(* ===== verification/Frame.v ===== *)
(** * What the market leaves alone

    Filling, matching, settling and cancelling orders touches balances, orders,
    statistics, asset data and vesting balances only: accounts, time locks, withdraw
    permissions, genesis balances, witnesses, the global properties and the list of
    known transactions stay as they are.  Every function of the market is shown to
    keep this frame, by the automation of [State].  The amounts of the published
    feeds and of the settle orders are 64-bit numbers and settlement offsets are
    percentages, and stay so. *)

From S2P Require Import Prelude External Asset Authority Operations Block Vesting State Balance Fill Market.
From S2P Require Import Evaluator MarketOps.

(** The range of a [share_type]. *)
Definition int64_ok (z : Z) : Prop := int64_min ≤ z ≤ int64_max.
Definition typed_feed (f : price_feed) : Prop :=
  int64_ok (amount (base (settlement_price f))) ∧ int64_ok (amount (quote (settlement_price f))).
Definition typed_bitasset (b : asset_bitasset_data_object) : Prop :=
  typed_feed (current_feed b) ∧ map_Forall (λ _ x, typed_feed x.2) (feeds b) ∧
  0 ≤ force_settlement_offset_percent (bad_options b) ≤ GRAPHENE_100_PERCENT.
Record typed_state (s : database) : Prop := {
  ts_feeds : map_Forall (λ _, typed_bitasset) (bitassets s);
  ts_settles : map_Forall (λ _ f, int64_ok (amount (fs_balance f))) (settle_orders s)
}.

Record market_frame (s s' : database) : Prop := {
  mf_accounts : accounts s' = accounts s;
  mf_htlcs : htlcs s' = htlcs s;
  mf_permissions : permissions s' = permissions s;
  mf_genesis : genesis_balances s' = genesis_balances s;
  mf_witnesses : witnesses s' = witnesses s;
  mf_shuffled : shuffled_witnesses s' = shuffled_witnesses s;
  mf_gpo : gpo s' = gpo s;
  mf_dgpo : dgpo s' = dgpo s;
  mf_transactions : transactions s' = transactions s;
  mf_summaries : block_summaries s' = block_summaries s;
  mf_proposals : proposals s' = proposals s;
  mf_next_proposal : next_proposal s' = next_proposal s;
  mf_governance : governance s' = governance s;
  mf_typed : typed_state s → typed_state s'
}.
#[export] Instance market_frame_preorder : PreOrder market_frame.
Proof.
  split.
  - intros s. by split.
  - intros s1 s2 s3 [] []. split; [congruence..|auto].
Qed.

(** Writes that the frame allows. *)
Ltac frame_write := intros; split; [reflexivity..|intros [? ?]; split; assumption].

Ltac solve_frame :=
  repeat first
    [ apply keeps_deref; apply _
    | progress solve_keeps_with ltac:(frame_write) ].

Section frame.
Context `{EX : Ext} (nth_element : nth_element_t) (fuel : nat).

Lemma frame_modify_bitasset i f :
  (∀ b b', f b = Ok b' → typed_bitasset b → typed_bitasset b') →
  keeps market_frame (modify (V:=asset_bitasset_data_object) i f).
Proof.
  intros Hf. apply keeps_modify. intros s b b' Hb E. split; try done. intros [T1 T2]. split; [|done]. cbn.
  apply map_Forall_insert_2; [|done]. apply (Hf _ _ E), (T1 i). exact Hb.
Qed.
Lemma frame_set_settlement i (p : asset_bitasset_data_object → result price) x :
  keeps market_frame (modify i (λ b, q ← p b; Ok (set_settlement q x b))).
Proof. apply frame_modify_bitasset. intros b b' E. by apply result_bind_Ok in E as (q & _ & [= <-]). Qed.
Lemma frame_clear_settlement i q x : keeps market_frame (modify i (λ b, Ok (set_settlement q x b))).
Proof. apply frame_modify_bitasset. by intros b b' [= <-]. Qed.
Lemma frame_sub_settlement_fund i x : keeps market_frame (modify i (sub_settlement_fund x)).
Proof.
  apply frame_modify_bitasset. intros b b' E. unfold sub_settlement_fund in E.
  by apply result_bind_Ok in E as (y & _ & [= <-]).
Qed.
Lemma frame_reduce_settle i x : keeps market_frame (modify i (reduce_settle_order x)).
Proof.
  apply keeps_modify. intros s f f' Hf E. split; try done. intros [T1 T2]. split; [done|]. cbn.
  apply map_Forall_insert_2; [|done]. unfold reduce_settle_order in E.
  apply result_bind_Ok in E as (y & Ey & [= <-]). cbn. unfold asset_sub in Ey. monad_inv. safe_inv. done.
Qed.
Lemma frame_remove_settle i : keeps market_frame (remove (V:=force_settlement_object) i).
Proof.
  apply keeps_remove. intros s f Hf. split; try done. intros [T1 T2]. split; [done|]. by apply map_Forall_delete.
Qed.
Hint Resolve frame_set_settlement frame_clear_settlement frame_sub_settlement_fund frame_reduce_settle
  frame_remove_settle : graphene.
Lemma frame_puts f : (∀ s, market_frame s (f s)) → keeps market_frame (puts f).
Proof. intros Hf s [] s' [= <-]. apply Hf. Qed.
Lemma frame_read {A} (f : database → result A) : keeps market_frame (read f).
Proof. intros s r s' E. apply lift_Ok in E as [_ ->]. reflexivity. Qed.
Hint Resolve frame_read : graphene.
Lemma frame_adjust_balance acct d : keeps market_frame (adjust_balance acct d).
Proof. unfold adjust_balance. solve_frame. Qed.
Hint Resolve frame_adjust_balance : graphene.
Lemma frame_find_mfs acct a : keeps market_frame (find_mfs acct a).
Proof. unfold find_mfs. solve_frame. Qed.
Hint Resolve frame_find_mfs : graphene.
Lemma frame_deposit_mfs acct d : keeps market_frame (deposit_market_fee_vesting_balance acct d).
Proof. unfold deposit_market_fee_vesting_balance. solve_frame. Qed.
Hint Resolve frame_deposit_mfs : graphene.
Lemma frame_pay_fee_default p core : keeps market_frame (pay_fee_default p core).
Proof. unfold pay_fee_default. solve_frame. Qed.
Hint Resolve frame_pay_fee_default : graphene.

(** ** Filling and cancelling *)
Lemma frame_pay_market_fees i a x : keeps market_frame (pay_market_fees i a x).
Proof. unfold pay_market_fees. solve_frame. Qed.
Hint Resolve frame_pay_market_fees : graphene.
Lemma frame_pay_rewards acct i a f : keeps market_frame (pay_rewards acct i a f).
Proof. unfold pay_rewards. solve_frame. Qed.
Hint Resolve frame_pay_rewards : graphene.
Lemma frame_pay_market_fees_shared acct i a x : keeps market_frame (pay_market_fees_shared acct i a x).
Proof. unfold pay_market_fees_shared. solve_frame. Qed.
Hint Resolve frame_pay_market_fees_shared : graphene.
Lemma frame_pay_order acct r p : keeps market_frame (pay_order acct r p).
Proof. unfold pay_order. solve_frame. Qed.
Hint Resolve frame_pay_order : graphene.
Lemma frame_deduct_cancel_fee o : keeps market_frame (deduct_cancel_fee o).
Proof. unfold deduct_cancel_fee. solve_frame. Qed.
Hint Resolve frame_deduct_cancel_fee : graphene.
Lemma frame_refund i v sk : keeps market_frame (refund_limit_order i v sk).
Proof. unfold refund_limit_order. solve_frame. Qed.
Hint Resolve frame_refund : graphene.
Lemma frame_cancel_limit_order i v sk : keeps market_frame (cancel_limit_order i v sk).
Proof. unfold cancel_limit_order. solve_frame. Qed.
Hint Resolve frame_cancel_limit_order : graphene.
Lemma frame_maybe_cull i : keeps market_frame (maybe_cull_small_order i).
Proof. unfold maybe_cull_small_order. solve_frame. Qed.
Hint Resolve frame_maybe_cull : graphene.
Lemma frame_cancel_bid i v : keeps market_frame (cancel_bid i v).
Proof. unfold cancel_bid. solve_frame. Qed.
Hint Resolve frame_cancel_bid : graphene.
Lemma frame_cancel_settle i v : keeps market_frame (cancel_settle_order i v).
Proof. unfold cancel_settle_order. solve_frame. Qed.
Hint Resolve frame_cancel_settle : graphene.
Lemma frame_pay_deferred o : keeps market_frame (pay_deferred_fees o).
Proof. unfold pay_deferred_fees. solve_frame. Qed.
Hint Resolve frame_pay_deferred : graphene.
Lemma frame_fill_limit_order i p r cl fp mk : keeps market_frame (fill_limit_order i p r cl fp mk).
Proof. unfold fill_limit_order. solve_frame. Qed.
Hint Resolve frame_fill_limit_order : graphene.
Lemma frame_fill_call_order i p r fp mk : keeps market_frame (fill_call_order i p r fp mk).
Proof. unfold fill_call_order. solve_frame. Qed.
Hint Resolve frame_fill_call_order : graphene.
Lemma frame_fill_settle_order i p r fp mk : keeps market_frame (fill_settle_order i p r fp mk).
Proof. unfold fill_settle_order. solve_frame. Qed.
Hint Resolve frame_fill_settle_order : graphene.
Lemma frame_execute_bid i d cf f : keeps market_frame (execute_bid i d cf f).
Proof. unfold execute_bid. solve_frame. Qed.
Hint Resolve frame_execute_bid : graphene.

(** ** Settlement, black swans and margin calls *)
Lemma frame_settle_calls p b ids : ∀ g, keeps market_frame (settle_calls p b ids g).
Proof. induction ids as [|i ids IH]; intros g; cbn [settle_calls]; solve_frame. Qed.
Hint Resolve frame_settle_calls : graphene.
Lemma frame_globally_settle a p : keeps market_frame (globally_settle_asset a p).
Proof. unfold globally_settle_asset. solve_frame. Qed.
Hint Resolve frame_globally_settle : graphene.
Lemma frame_cancel_bids ids : keeps market_frame (cancel_bids ids).
Proof. induction ids as [|i ids IH]; cbn [cancel_bids]; solve_frame. Qed.
Hint Resolve frame_cancel_bids : graphene.
Lemma frame_revive a : keeps market_frame (revive_bitasset a).
Proof. unfold revive_bitasset, _cancel_bids_and_revive_mpa. solve_frame. Qed.
Hint Resolve frame_revive : graphene.
Lemma frame_blackswan a en : keeps market_frame (check_for_blackswan a en).
Proof. unfold check_for_blackswan. solve_frame. Qed.
Hint Resolve frame_blackswan : graphene.
Lemma frame_match_limits u c p : keeps market_frame (match_limits u c p).
Proof. unfold match_limits. solve_frame. Qed.
Hint Resolve frame_match_limits : graphene.
Lemma frame_match_limit_call b a mp fp mcr mc : keeps market_frame (match_limit_call b a mp fp mcr mc).
Proof. unfold match_limit_call. solve_frame. Qed.
Hint Resolve frame_match_limit_call : graphene.
Lemma frame_match_call_settle c f mp ms fp : keeps market_frame (match_call_settle c f mp ms fp).
Proof. unfold match_call_settle. solve_frame. Qed.
Hint Resolve frame_match_call_settle : graphene.
Lemma frame_call_loop n a en fo : ∀ ls cs fl mc, keeps market_frame (call_loop n a en fo ls cs fl mc).
Proof.
  induction n as [|n IH]; intros ls cs fl mc; cbn [call_loop]; [solve_frame|].
  pose proof (frame_puts (λ s, set_issue_453_affected_assets ({[ a ]} ∪ issue_453_affected_assets s) s)
    ltac:(frame_write)). solve_frame.
Qed.
Hint Resolve frame_call_loop : graphene.
Lemma frame_check_call_orders n a en fo : keeps market_frame (check_call_orders n a en fo).
Proof. unfold check_call_orders. solve_frame. Qed.
Hint Resolve frame_check_call_orders : graphene.

(** ** New orders *)
Lemma frame_match_book o g ls : keeps market_frame (match_book o g ls).
Proof. induction ls as [|i ls IH]; cbn [match_book]; solve_frame. Qed.
Hint Resolve frame_match_book : graphene.
Lemma frame_match_calls n o a r p : keeps market_frame (match_calls n o a r p).
Proof. induction n as [|n IH]; cbn [match_calls]; solve_frame. Qed.
Hint Resolve frame_match_calls : graphene.
Lemma frame_calls_to_check o : keeps market_frame (calls_to_check o).
Proof. unfold calls_to_check. solve_frame. Qed.
Hint Resolve frame_calls_to_check : graphene.
Lemma frame_apply_order n i : keeps market_frame (apply_order n i).
Proof. unfold apply_order. solve_frame. Qed.
Hint Resolve frame_apply_order : graphene.
Lemma frame_apply_order_before n i b : keeps market_frame (apply_order_before_hardfork_625 n i b).
Proof. unfold apply_order_before_hardfork_625. solve_frame. Qed.
Hint Resolve frame_apply_order_before : graphene.

(** ** The evaluators of the market *)
Lemma frame_limit_order_fee payer fee core :
  keeps market_frame (limit_order_convert_fee fee core;; limit_order_pay_fee payer fee core).
Proof. unfold limit_order_convert_fee, limit_order_pay_fee, convert_fee. solve_frame. Qed.
Lemma frame_limit_order_create who sell recv ex fok d :
  keeps market_frame (limit_order_create_apply fuel who sell recv ex fok d).
Proof. unfold limit_order_create_apply. solve_frame. Qed.
Lemma frame_limit_order_cancel i : keeps market_frame (limit_order_cancel_apply fuel i).
Proof. unfold limit_order_cancel_apply. solve_frame. Qed.
Lemma frame_find_call who a : keeps market_frame (find_call who a).
Proof. unfold find_call. solve_frame. Qed.
Hint Resolve frame_find_call : graphene.
Lemma frame_call_order_update who dc dd tcr : keeps market_frame (call_order_update_apply fuel who dc dd tcr).
Proof.
  unfold call_order_update_apply, move_debt, move_collateral, update_call, check_updated_call. solve_frame.
Qed.
Lemma frame_bid_collateral who ac dc bid : keeps market_frame (bid_collateral_apply who ac dc bid).
Proof. unfold bid_collateral_apply, negate. solve_frame. Qed.
Lemma frame_global_settle a p : keeps market_frame (asset_global_settle_apply a p).
Proof. unfold asset_global_settle_apply. solve_frame. Qed.
Lemma frame_create_settle (f : Z → force_settlement_object) :
  (∀ i, int64_ok (amount (fs_balance (f i)))) → keeps market_frame (create f).
Proof.
  intros Hf. apply keeps_create. intros s i n _ _. split; try done. intros [T1 T2]. split; [done|].
  by apply map_Forall_insert_2.
Qed.
Lemma frame_asset_settle who amt : int64_ok (amount amt) → keeps market_frame (asset_settle_apply who amt).
Proof.
  intros Ha. unfold asset_settle_apply, negate. pose proof (λ f, frame_create_settle f). solve_frame.
Qed.

(** ** Medians *)
Lemma median_by_elem less l r :
  (∀ less n l, nth_element less n l ≡ₚ l) → median_by nth_element less l = Ok r → r.1 ∈ l ∧ r.2 ≡ₚ l.
Proof.
  intros Hn E. unfold median_by in E. destruct (_ !! _) as [f|] eqn:El; [|done]. injection E as <-. cbn.
  split; [|done]. rewrite <- (Hn less (Nat.div2 (length l)) l). by eapply list_elem_of_lookup_2.
Qed.

Lemma typed_median l f :
  (∀ less n l, nth_element less n l ≡ₚ l) → Forall typed_feed l → median_feed nth_element l = Ok f → typed_feed f.
Proof.
  intros Hn Hl E. unfold median_feed in E. monad_inv.
  match goal with H : median_by _ _ l = Ok _ |- _ => apply median_by_elem in H as [H _]; [|done];
    exact (proj1 (Forall_forall _ _) Hl _ H) end.
Qed.

Lemma typed_update_median t mt b b' :
  (∀ less n l, nth_element less n l ≡ₚ l) → update_median_feeds nth_element t mt b = Ok b' →
  typed_bitasset b → typed_bitasset b'.
Proof.
  intros Hn E (T1 & T2 & T3). unfold update_median_feeds in E. destruct (_ <? _); [injection E as <-; by split|].
  apply result_bind_Ok in E as (f & Ef & E). apply result_bind_Ok in E as (mc & _ & [= <-]). split; [|by split]. cbn.
  assert (Forall typed_feed (alive_feeds b t).*2) as Hl.
  { apply Forall_fmap, Forall_forall. intros x Hx. unfold alive_feeds, feeds_in_order in Hx.
    apply list_elem_of_filter in Hx as [_ Hx]. apply list_elem_of_fmap in Hx as ([i y] & -> & Hy).
    rewrite merge_sort_Permutation in Hy. apply elem_of_map_to_list in Hy. exact (T2 i y Hy). }
  destruct ((alive_feeds b t).*2) as [|g [|g' l]] eqn:El.
  - by apply (typed_median _ _ Hn Hl).
  - injection Ef as <-. by apply Forall_cons in Hl as [? _].
  - by apply (typed_median _ _ Hn Hl).
Qed.

Lemma frame_publish_feed who a f :
  (∀ less n l, nth_element less n l ≡ₚ l) → typed_feed f →
  keeps market_frame (asset_publish_feed_apply nth_element fuel who a f).
Proof.
  intros Hn Hf. unfold asset_publish_feed_apply. solve_frame. apply frame_modify_bitasset. intros b b' E (T1 & T2 & T3).
  apply (typed_update_median _ _ _ _ Hn E). split_and!; [done|by apply map_Forall_insert_2|apply T3..].
Qed.

End frame.

#[export] Hint Resolve frame_read frame_adjust_balance frame_pay_fee_default frame_cancel_limit_order
  frame_cancel_bid frame_cancel_settle frame_match_call_settle frame_check_call_orders frame_revive
  frame_globally_settle frame_limit_order_fee frame_limit_order_create frame_limit_order_cancel
  frame_call_order_update frame_bid_collateral frame_global_settle frame_asset_settle frame_publish_feed : graphene.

== Your objective ==
With the line that has "Lemma frame_match_calls n" as the first and the line that has "Hint Resolve frame_apply_order : graphene." as the last, repeat exactly that run of lines above and no more.

== Task response ==
Lemma frame_match_calls n o a r p : keeps market_frame (match_calls n o a r p).
Proof. induction n as [|n IH]; cbn [match_calls]; solve_frame. Qed.
Hint Resolve frame_match_calls : graphene.
Lemma frame_calls_to_check o : keeps market_frame (calls_to_check o).
Proof. unfold calls_to_check. solve_frame. Qed.
Hint Resolve frame_calls_to_check : graphene.
Lemma frame_apply_order n i : keeps market_frame (apply_order n i).
Proof. unfold apply_order. solve_frame. Qed.
Hint Resolve frame_apply_order : graphene.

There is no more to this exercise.